» **What the task asks**
Using the string "ClientImpl" as the key, pull each matching line out of the records below.

§

(* ===== verification/BroadcasterThreads.v ===== *)
(** * The threads of the broadcaster, one memory access at a time

    The process of broadcasts/dataPacket/seedLink/publisher.cpp runs three
    threads: the main thread, which waits for a signal, stops the publishing
    thread and then destroys the process member by member; the publishing
    thread [sendPacketsViaZeroMQ]; and the reader of the SEEDLink client,
    [packetToCallback] of client.cpp, whose callback fills the queue.  They
    share the queue, the connection and the flags.  Here each access to them
    is a step and the threads interleave between any two steps.  The queue,
    the publisher and the connection can be dead; a step that uses a dead one
    is undefined, and none ever does: unlike the sanitizer, the broadcaster
    goes down in order. *)
From Stdlib Require Import ZArith Ascii String SpecFloat Lia.
From stdpp Require Import base tactics list gmap strings pretty relations.
From S2P Require Import Prelude Float64 JsonLib Interfaces.
From S2P Require Import DataPacket Broadcast SeedLink SeedLinkPublisher.
From S2P Require Import Schedules SanitizerThreads.
Import Client (ClientImpl, mSEEDLinkConnection, readerThread, mUseStateFile,
  mStateFileUpdateInterval, with_flags, with_connection, terminate, disconnect, collected,
  SLPACKET, SLTOOLARGE, SLNOPACKET, SLTERMINATE, SLOTHER).

Open Scope string_scope.
Open Scope Z_scope.

(** ** Where the threads are *)

(** [sendPacketsViaZeroMQ]: as for the sanitizer; after the queue the clock is
    read, the performance logged and the metrics sent. *)
Inductive publisherPc :=
  | PWhile | PIf | PLoop (nDeleted : Z) | PPop (nDeleted : Z) | PWarn (nDeleted : Z)
  | PPeek | PSend (packet : DataPacketImpl) | PRemove | PLog | PMetrics (nowSeconds : Z)
  | PDone.

(** [packetToCallback]: before the loop, at its head, before [sl_collect],
    with a payload to unpack, with packets to hand over, before the state
    file, after the loop. *)
Inductive readerPc :=
  | RConnected | RRecover | RWhile | RCollect
  | RUnpack (payloadlength : Z) (parse : Z -> Z -> parsed)
  | RPropagate (packets : list DataPacketImpl)
  | RStateFile | RLeave | RDone.

(** The main thread after [start]: waiting for a signal; in [stop], at the
    store to the flag and at the join; in the destructor, at its [stop], then
    in the destructor of the client ([setRunning], its two halves, the join,
    [disconnect]), and at the members after it. *)
Inductive mainPc :=
  | MWait | MLower | MJoin | MDestroy | MFlag | MTerminate | MStore | MClientJoin
  | MDisconnect | MQueue | MPublisher | MDone.

(** The field [link] of the connection when the destructor of the client reads
    it: the library's socket, or -1. *)
Class Link := link : Z.

Section threads.
Context (env : ZmqEnv) (ndebug : bool) (MINRECLEN : Z) {J V : Type} `{JsonLib J V}.
Context {Q : Type} `{ReaderWriterQueue Q DataPacketImpl}.
Context (record_ : gauge -> Z -> outcome unit) {LK : Link}.
Abbreviation process := (Process Q).

Record system := mkSystem {
  theProcess : process;
  thePublisher : publisherPc;
  theLocals : locals;
  theReader : readerPc;
  theUpdates : Z;              (* [updateStateFile] *)
  theSaved : nat;              (* calls of [sl_savestate] by the reader *)
  theMain : mainPc;
  theQueueLives : bool;
  thePublisherLives : bool
}.

(** *** The publishing thread *)
Definition overfull (q : Q) : bool := MAX_QUEUE_SIZE <? size_approx q.

Definition notSent (n : Z) (k : locals) : locals :=
  mkLocals (lastLogTime k) (nextSendMetricTime k) (nSentPackets k)
    (nNotSentPackets k + n) (nSentPacketsInLastMinute k)
    (wrap_u64 (nNotSentPacketsInLastMinute k + n)) (recorded k).
Definition oneSent (k : locals) : locals :=
  mkLocals (lastLogTime k) (nextSendMetricTime k) (nSentPackets k + 1)
    (nNotSentPackets k) (wrap_u64 (nSentPacketsInLastMinute k + 1))
    (nNotSentPacketsInLastMinute k) (recorded k).
Definition oneFailed (k : locals) : locals :=
  mkLocals (lastLogTime k) (nextSendMetricTime k) (nSentPackets k)
    (nNotSentPackets k + 1) (nSentPacketsInLastMinute k)
    (nNotSentPacketsInLastMinute k) (recorded k).

Definition with_q (q : Q) (p : process) : process := with_queue (mPacketPublisher p) q p.

Definition publisherStep (nowMuSeconds : Z) (pc : publisherPc) (p : process) (k : locals)
    : outcome (publisherPc * process * locals * list line) :=
  match pc with
  | PWhile => Ok (if mKeepRunning p then PIf else PDone, p, k, [])
  | PIf => Ok (if overfull (mQueue p) then PLoop 0 else PPeek, p, k, [])
  | PLoop n => Ok (if overfull (mQueue p) then PPop n else PWarn n, p, k, [])
  | PPop n =>
      let '(popped, q) := rq_pop (mQueue p) in
      Ok (if (popped : bool) then PLoop (n + 1) else PWarn n, with_q q p, k, [])
  | PWarn n =>
      Ok (PPeek, p, notSent n k,
          [Warn ("Overfull queue - deleted " +:+ pretty n +:+ " packets")])
  | PPeek =>
      Ok (match rq_peek (mQueue p) with None => PLog | Some packet => PSend packet end, p, k, [])
  | PSend packet =>
      match Publisher.send env (J:=J) packet (mPacketPublisher p) with
      | Ok pub => Ok (PRemove, with_queue pub (mQueue p) p, oneSent k, [])
      | Throw e =>
          Ok (PRemove, p, oneFailed k, [Warn ("Failed to send message because " +:+ what e)])
      | Undef => Undef
      end
  | PRemove =>
      let '(popped, q) := rq_pop (mQueue p) in
      Ok (PLog, with_q q p, k,
          if (popped : bool) then [] else [Warn "Queue appears to be empty"])
  | PLog =>
      let nowSeconds := us_to_s nowMuSeconds in
      '(k, l) ← logPerformance (mLogPublishingPerformanceInterval p) nowSeconds k;
      Ok (PMetrics nowSeconds, p, k, l)
  | PMetrics nowSeconds =>
      '(k, l) ← sendMetrics record_ nowSeconds k; Ok (PWhile, p, k, l)
  | PDone => Ok (PDone, p, k, [])
  end.

(** Which steps use the queue and the publisher. *)
Definition usesQueue (pc : publisherPc) : bool :=
  match pc with PIf | PLoop _ | PPop _ | PPeek | PSend _ | PRemove => true | _ => false end.
Definition usesPublisher (pc : publisherPc) : bool :=
  match pc with PSend _ => true | _ => false end.

(** *** The reader *)
Definition setConnected (b : bool) (p : process) : process :=
  let c := mSEEDLinkClient p in
  with_client (with_flags (readerThread c) (Client.mKeepRunning c) b c) p.

(** The callback, with an exception logged: what becomes of one packet. *)
Definition handOver (packet : DataPacketImpl) (p : process) : outcome (process * list line) :=
  match addPacketsFromAcquisitionCallback ndebug packet p with
  | Ok r => Ok r
  | Throw e => Ok (p, [Warn ("Failed to propagate packet because " +:+ what e)])
  | Undef => Undef
  end.

(** [e] is what [sl_collect] returns when the step calls it.  A payload that
    the library never gets to the end of keeps the thread where it is. *)
Definition readerStep (e : collected) (pc : readerPc) (p : process) (updates : Z) (saved : nat)
    : outcome (readerPc * process * Z * nat * list line) :=
  let c := mSEEDLinkClient p in
  match pc with
  | RConnected => Ok (RRecover, setConnected true p, updates, saved, [])
  | RRecover => Ok (RWhile, p, updates, saved, [])
  | RWhile => Ok (if Client.mKeepRunning c then RCollect else RLeave, p, updates, saved, [])
  | RCollect =>
      match e with
      | SLPACKET true payloadlength parse =>
          Ok (RUnpack payloadlength parse, p, updates, saved, [])
      | SLPACKET false _ _ => Ok (RWhile, p, updates, saved, [])
      | SLTOOLARGE => Ok (RWhile, p, updates, saved, [Warn "Payload too large"])
      | SLNOPACKET => Ok (RWhile, p, updates, saved, [])
      | SLTERMINATE =>
          Ok (RLeave, setConnected false p, updates, saved,
              [Info "SEEDLink terminate request received"])
      | SLOTHER code =>
          Ok (RWhile, p, updates, saved,
              [Warn ("Unhandled SEEDLink return value: " +:+ pretty code)])
      end
  | RUnpack payloadlength parse =>
      match miniSEEDToDataPackets MINRECLEN parse payloadlength with
      | None => Ok (RUnpack payloadlength parse, p, updates, saved, [])
      | Some (Ok packets) => Ok (RPropagate packets, p, updates, saved, [])
      | Some (Throw e) =>
          Ok (RStateFile, p, updates, saved,
              [Warn ("Skipping packet.  Unpacking failed with: " +:+ what e)])
      | Some Undef => Undef
      end
  | RPropagate [] => Ok (RStateFile, p, updates, saved, [])
  | RPropagate (packet :: packets) =>
      '(p, l) ← handOver packet p; Ok (RPropagate packets, p, updates, saved, l)
  | RStateFile =>
      Ok (if mUseStateFile c then
            if mStateFileUpdateInterval c <? updates
            then (RWhile, p, 0 + 1, S saved, [])
            else (RWhile, p, updates + 1, saved, [])
          else (RWhile, p, updates, saved, []))
  | RLeave => Ok (RDone, setConnected false p, updates, saved, [])
  | RDone => Ok (RDone, p, updates, saved, [])
  end.

(** Which steps use the connection and the queue. *)
Definition usesConnection (c : ClientImpl) (pc : readerPc) : bool :=
  match pc with
  | RCollect => true
  | RRecover | RStateFile => mUseStateFile c
  | _ => false
  end.
Definition fillsQueue (pc : readerPc) : bool :=
  match pc with RPropagate (_ :: _) => true | _ => false end.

§

» **Output**
Import Client (ClientImpl, mSEEDLinkConnection, readerThread, mUseStateFile,
Definition usesConnection (c : ClientImpl) (pc : readerPc) : bool :=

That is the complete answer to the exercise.